Attachment in a Nutshell …
Broadly, the concept being that if parents or carers treat us with warmth, care, stability and compassion, as a newborn, we have secure attachment, which moves with us into adulthood. In contrast, if for some reason our primary carer was absent physically or emotionally, did not attune to our needs, or was highly anxious, we may develop an insecure attachment with our primary carer.
Of course there are many intricacies to the theory of attachment, and it is not blaming the primary carer. Rather, it is important to know that an insecure attachment from birth can be rebuilt as secure, through relationships.
How Attachment is Rebuilt
Sometimes we choose a life partner who attunes to us and therefore our attachment rebuilds, or repairs, almost as if by chance. What is also exciting, is that the therapeutic process reactivates the attachment system, so that clients rebuild a secure attachment.
When a client comes to therapy, they often bring with them fear, anxiety, shame, and many other feelings. This is because their initial attachment was not ideal. As a therapist, I provide an environment that encourages the client to feel safe. A warm, compassionate, empathic, mindful, stable environment. I want to create a therapeutic alliance where clients feel safe, not abandoned, not judged, and that I listen to their inner world with authenticity and empathy. This provides the space for clients to experience healing.
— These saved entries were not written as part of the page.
(** The new checksum with the new field sums to the old one with the old field. *)
Lemma recalc_csum16_cong c o n : in_u16 c -> in_u16 o -> in_u16 n ->
  cong (recalc_csum16 c o n + n) (c + o).
Proof.
  unfold in_u16. intros. unfold recalc_csum16. rewrite !u16_lnot by done.
  rewrite u32_id by (unfold in_u32; lia). rewrite csum_finish_spec by (unfold in_u32; lia).
  rewrite cong_ones by lia.
  replace (65535 - (65535 - c + (65535 - o) + n) + n) with (c + o + 65535 * -1) by lia.
  apply cong_mult.
Qed.

Lemma le_word_split w : in_u32 w -> in_u16 (u16 w) /\ in_u16 (u16 (Z.shiftr w 16)) /\
  u16 w + u16 (Z.shiftr w 16) = wsum false (le32_bytes w).
Proof.
  intros Hw. split; [apply u16_range|]. split; [apply u16_range|].
  rewrite Z.shiftr_div_pow2 by lia. unfold in_u32, u16 in *.
  assert (w / 2 ^ 16 < 2 ^ 16) by zdm. rewrite (Z.mod_small (w / 2 ^ 16)) by zdm.
  unfold le32_bytes, le16_bytes. cbn [wsum app negb]. zdm.
Qed.

Lemma recalc_csum32_cong c o n : in_u16 c -> in_u32 o -> in_u32 n ->
  in_u16 (recalc_csum32 c o n) /\
  cong (recalc_csum32 c o n + wsum false (le32_bytes n)) (c + wsum false (le32_bytes o)).
Proof.
  intros Hc Ho Hn. destruct (le_word_split o Ho) as (O1 & O2 & Eo).
  destruct (le_word_split n Hn) as (N1 & N2 & En). rewrite <- Eo, <- En. unfold recalc_csum32.
  set (c1 := recalc_csum16 c (u16 o) (u16 n)).
  assert (H1 : in_u16 c1) by (by apply recalc_csum16_u16).
  split; [by apply recalc_csum16_u16|].
  pose proof (recalc_csum16_cong c _ _ Hc O1 N1) as E1. fold c1 in E1.
  pose proof (recalc_csum16_cong c1 _ _ H1 O2 N2) as E2.
  set (ol := u16 o) in *. set (oh := u16 (Z.shiftr o 16)) in *.
  set (nl := u16 n) in *. set (nh := u16 (Z.shiftr n 16)) in *.
  set (c2 := recalc_csum16 c1 oh nh) in *. clearbody c1 c2 ol oh nl nh.
  replace (c2 + (nl + nh)) with (c2 + nh + nl) by lia. rewrite E2.
  replace (c1 + oh + nl) with (c1 + nl + oh) by lia. rewrite E1.
  by replace (c + ol + oh) with (c + (ol + oh)) by lia.
Qed.

Lemma le32_bytes_le_word b0 b1 b2 b3 : bytes_ok [b0; b1; b2; b3] ->
  le32_bytes (le_word [b0; b1; b2; b3]) = [b0; b1; b2; b3].
Proof.
  intros (H0 & H1 & (H2 & H3 & _)%bytes_ok_2)%bytes_ok_2. unfold in_u8 in *.
  unfold le32_bytes. rewrite le_word4.
  rewrite split16_lo, split16_hi by (rewrite le_word2; lia).
  unfold le16_bytes. rewrite !le_word2. cbn [app]. repeat f_equal; zdm.
Qed.

Lemma le_word_le32 w : in_u32 w -> le_word (le32_bytes w) = w.
Proof.
  intros Hw. unfold in_u32 in Hw. unfold le32_bytes, le16_bytes. cbn [app].
  rewrite le_word4, !le_word2. zdm.
Qed.

Lemma le_word4_u32 b0 b1 b2 b3 : bytes_ok [b0; b1; b2; b3] -> in_u32 (le_word [b0; b1; b2; b3]).
Proof. intros H. apply le_word_u32; [done|simpl; lia]. Qed.

Lemma recalc_csum128_loop_cong old : forall new c, in_u16 c -> bytes_ok old -> bytes_ok new ->
  (length old mod 4 = 0)%nat -> length new = length old ->
  let c' := recalc_csum128_loop c (words32 old) (words32 new) in
  in_u16 c' /\ cong (c' + wsum false new) (c + wsum false old).
Proof.
  induction old as [old Hs|b0 b1 b2 b3 old IH] using words_ind; intros new c Hc Ho Hn Hm Hl.
  - rewrite Nat.mod_small in Hm by done. apply nil_length_inv in Hm as ->.
    by apply nil_length_inv in Hl as ->.
  - destruct new as [|d0 [|d1 [|d2 [|d3 new]]]]; try discriminate Hl.
    change (b0 :: b1 :: b2 :: b3 :: old) with ([b0; b1; b2; b3] ++ old) in *.
    change (d0 :: d1 :: d2 :: d3 :: new) with ([d0; d1; d2; d3] ++ new) in *.
    unfold bytes_ok in Ho, Hn. apply List.Forall_app in Ho as [Ho1 Ho2], Hn as [Hn1 Hn2].
    cbn [app words32 recalc_csum128_loop].
    destruct (recalc_csum32_cong c (le_word [b0; b1; b2; b3]) (le_word [d0; d1; d2; d3]) Hc)
      as [H1 E1]; [by apply le_word4_u32..|].
    rewrite !le32_bytes_le_word in E1 by done.
    destruct (IH new _ H1 Ho2 Hn2) as [H2 E2].
    { rewrite length_app in Hm. simpl length in Hm.
      replace (4 + length old)%nat with (length old + 1 * 4)%nat in Hm by lia.
      by rewrite Nat.Div0.mod_add in Hm. }
    { rewrite !length_app in Hl. simpl in Hl. lia. }
    split; [done|]. change (d0 :: d1 :: d2 :: d3 :: new) with ([d0; d1; d2; d3] ++ new).
    change (b0 :: b1 :: b2 :: b3 :: old) with ([b0; b1; b2; b3] ++ old).
    rewrite !wsum_app. simpl Nat.odd. simpl xorb.
    match goal with |- cong (?x + (?y + ?z)) _ => replace (x + (y + z)) with (x + z + y) by lia end.
    rewrite E2.
    match goal with |- cong (?x + ?y + ?z) _ => replace (x + y + z) with (x + z + y) by lia end.
    rewrite E1. by rewrite Z.add_assoc.
Qed.

Lemma take4_words32 l : length l = 16%nat -> take 4 (words32 l) = words32 l.
Proof. intros Hl. do 17 (destruct l as [|? l]; try discriminate Hl). reflexivity. Qed.

Lemma recalc_csum128_cong c old new : in_u16 c -> bytes_ok old -> bytes_ok new ->
  length old = 16%nat -> length new = 16%nat ->
  let c' := recalc_csum128 c (words32 old) (words32 new) in
  in_u16 c' /\ cong (c' + wsum false new) (c + wsum false old).
Proof.
  intros Hc Ho Hn L1 L2. unfold recalc_csum128. rewrite !take4_words32 by done.
  apply recalc_csum128_loop_cong; [done..|rewrite L1; reflexivity|congruence].
Qed.

(** ** Loads and stores *)

Section Access.
Context (b : ofpbuf) (xs : list Z) (Hh : holds b xs).

Lemma ld_at k n p m : p = b_data b + Z.of_nat k -> m = Z.of_nat n -> (k + n <= length xs)%nat ->
  ld b p m = Ok (region k n xs).
Proof. intros -> -> Hk. by apply ld_holds. Qed.

Lemma ld8_at k p : p = b_data b + Z.of_nat k -> (k + 1 <= length xs)%nat ->
  ld8 b p = Ok (le_word (region k 1 xs)).
Proof. intros E Hk. unfold ld8. by rewrite (ld_at k 1) by done. Qed.

Lemma ld16_at k p : p = b_data b + Z.of_nat k -> (k + 2 <= length xs)%nat ->
  ld16 b p = Ok (le_word (region k 2 xs)).
Proof. intros E Hk. unfold ld16. by rewrite (ld_at k 2) by done. Qed.

Lemma region_4 k : bytes_ok xs -> (k + 4 <= length xs)%nat ->
  exists b0 b1 b2 b3, region k 4 xs = [b0; b1; b2; b3] /\ region k 2 xs = [b0; b1] /\
    region (k + 2) 2 xs = [b2; b3] /\ bytes_ok [b0; b1; b2; b3].
Proof.
  intros Hb Hk. pose proof (length_region k 4 xs Hk) as Hl.
  pose proof (bytes_ok_region k 4 xs Hb) as Hr. remember (region k 4 xs) as r eqn:E.
  destruct r as [|b0 [|b1 [|b2 [|b3 [|]]]]]; try discriminate Hl.
  exists b0, b1, b2, b3. split; [done|]. split; [|split; [|done]].
  - change (region k 2 xs) with (take 2 (drop k xs)).
    replace (take 2 (drop k xs)) with (take 2 (region k 4 xs)); [by rewrite <- E|].
    unfold region. by rewrite take_take.
  - replace (region (k + 2) 2 xs) with (drop 2 (region k 4 xs)); [by rewrite <- E|].
    unfold region. by rewrite skipn_firstn_comm, drop_drop.
Qed.

Lemma get_be32_at k p : bytes_ok xs -> p = b_data b + Z.of_nat k -> (k + 4 <= length xs)%nat ->
  get_16aligned_be32 b p = Ok (le_word (region k 4 xs)).
Proof.
  intros Hb E Hk. unfold get_16aligned_be32.
  destruct (region_4 k Hb Hk) as (b0 & b1 & b2 & b3 & E4 & E2 & E2' & Hbs).
  rewrite (ld16_at k) by (done || lia). cbn [rbind].
  rewrite (ld16_at (k + 2)) by lia. cbn [rbind]. rewrite E4, E2, E2'. f_equal.
  apply bytes_ok_2 in Hbs as (H0 & H1 & (H2 & H3 & _)%bytes_ok_2).
  pose proof (le_word16_range _ _ H0 H1) as W1. pose proof (le_word16_range _ _ H2 H3) as W2.
  unfold in_u16 in *. rewrite u32_id
    by (unfold in_u32; rewrite Z.shiftl_mul_pow2 by lia; lia).
  rewrite lor_add_disjoint by lia. rewrite le_word4. lia.
Qed.

Lemma st_at k p bs : p = b_data b + Z.of_nat k -> (k + length bs <= length xs)%nat ->
  exists b', st b p bs = Ok b' /\ holds b' (patch k bs xs) /\ same_frame b b'.
Proof. intros -> Hk. by apply st_holds. Qed.

Lemma st8_at k p v : p = b_data b + Z.of_nat k -> (k + 1 <= length xs)%nat -> in_u8 v ->
  exists b', st8 b p v = Ok b' /\ holds b' (patch k [v] xs) /\ same_frame b b'.
Proof.
  intros E Hk Hv. unfold st8, u8. rewrite Z.mod_small by done. by apply st_at.
Qed.

Lemma st16_at k p v : p = b_data b + Z.of_nat k -> (k + 2 <= length xs)%nat -> in_u16 v ->
  exists b', st16 b p v = Ok b' /\ holds b' (patch k (le16_bytes v) xs) /\ same_frame b b'.
Proof.
  intros E Hk Hv. unfold st16. rewrite u16_id by done.
  by apply st_at.
Qed.

End Access.

(** Two stores side by side are one. *)
Lemma patch_adjacent k (ys zs xs : list Z) : (k + length ys + length zs <= length xs)%nat ->
  patch (k + length ys) zs (patch k ys xs) = patch k (ys ++ zs) xs.
Proof.
  intros Hl. apply list_eq. intros i.
  assert (L1 : length (patch k ys xs) = length xs) by (apply length_patch; lia).
  destruct (decide (i < k)%nat); [rewrite !lookup_patch by (rewrite ?length_app; lia); done|].
  destruct (decide (i < k + length ys)%nat).
  { rewrite lookup_patch by lia. replace i with (k + (i - k))%nat by lia.
    rewrite !lookup_patch_in by (rewrite ?length_app; lia). by rewrite lookup_app_l by lia. }
  destruct (decide (i < k + length ys + length zs)%nat).
  { replace i with (k + length ys + (i - k - length ys))%nat at 1 by lia.
    rewrite lookup_patch_in by lia. replace i with (k + (i - k))%nat at 2 by lia.
    rewrite lookup_patch_in by (rewrite ?length_app; lia). rewrite lookup_app_r by lia.
    f_equal; lia. }
  rewrite !lookup_patch by (rewrite ?length_app; lia). done.
Qed.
Attachment and Neuroplasticity
Essentially what happens, is that as infants, we lay down implicit memories that shape our deepest understanding of relationships, and if they were not ideal, we lack trust in relationships. Through therapy, the empathic care of the therapist allows the client to reveal themselves and their earliest fears. Once the client speaks about his or her fears with a therapist, the therapist then provides the environment for secure attachment, returning new thoughts, feelings and processes to long term memory, changing the implicit memory in the brain forever, and allowing the client access to healing experiences. Not only does the therapist play a role in attachment repair, but the relationship between the therapist and client deepens empathically. This is often why, as clients we can’t put our finger on what has changed to make our life more satisfying, or more meaningful – change happens in ways that are sometimes non-verbal, or cannot be articulated.
The Therapeutic Relationship
Through this deepened relationship, the therapist holds the client continually in warm regard, and the client experiences that – expanding and solidifying their secure attachment – a feeling of synchrony and harmony, both felt and observed by the therapist and the client. Because this process is both conscious and unconscious, it is important for the therapist to be in a mindful, aware state so that their own past experiences are not activated.
Resonance
Resonance though hard to explain, in physics, is a vibration, so in a therapeutic relationship, it is a non verbal process where the client receives the empathic signals from the therapist. The client draws in from the therapist their empathic state and their intention to connect. This warm, supportive relationship is internalised and the client takes it out into the world.
As a therapist, it is this deep sense of resonance with the client that is almost palpable in the room and endures for a long time for both the client and the therapist. Of course, not every therapeutic relationship is this, but it is what I strive for as a therapist, in order for clients to feel heard, supported, felt, and to move comfortably in the world with repaired attachment and the ability to trust themselves in forming secure attachments with others.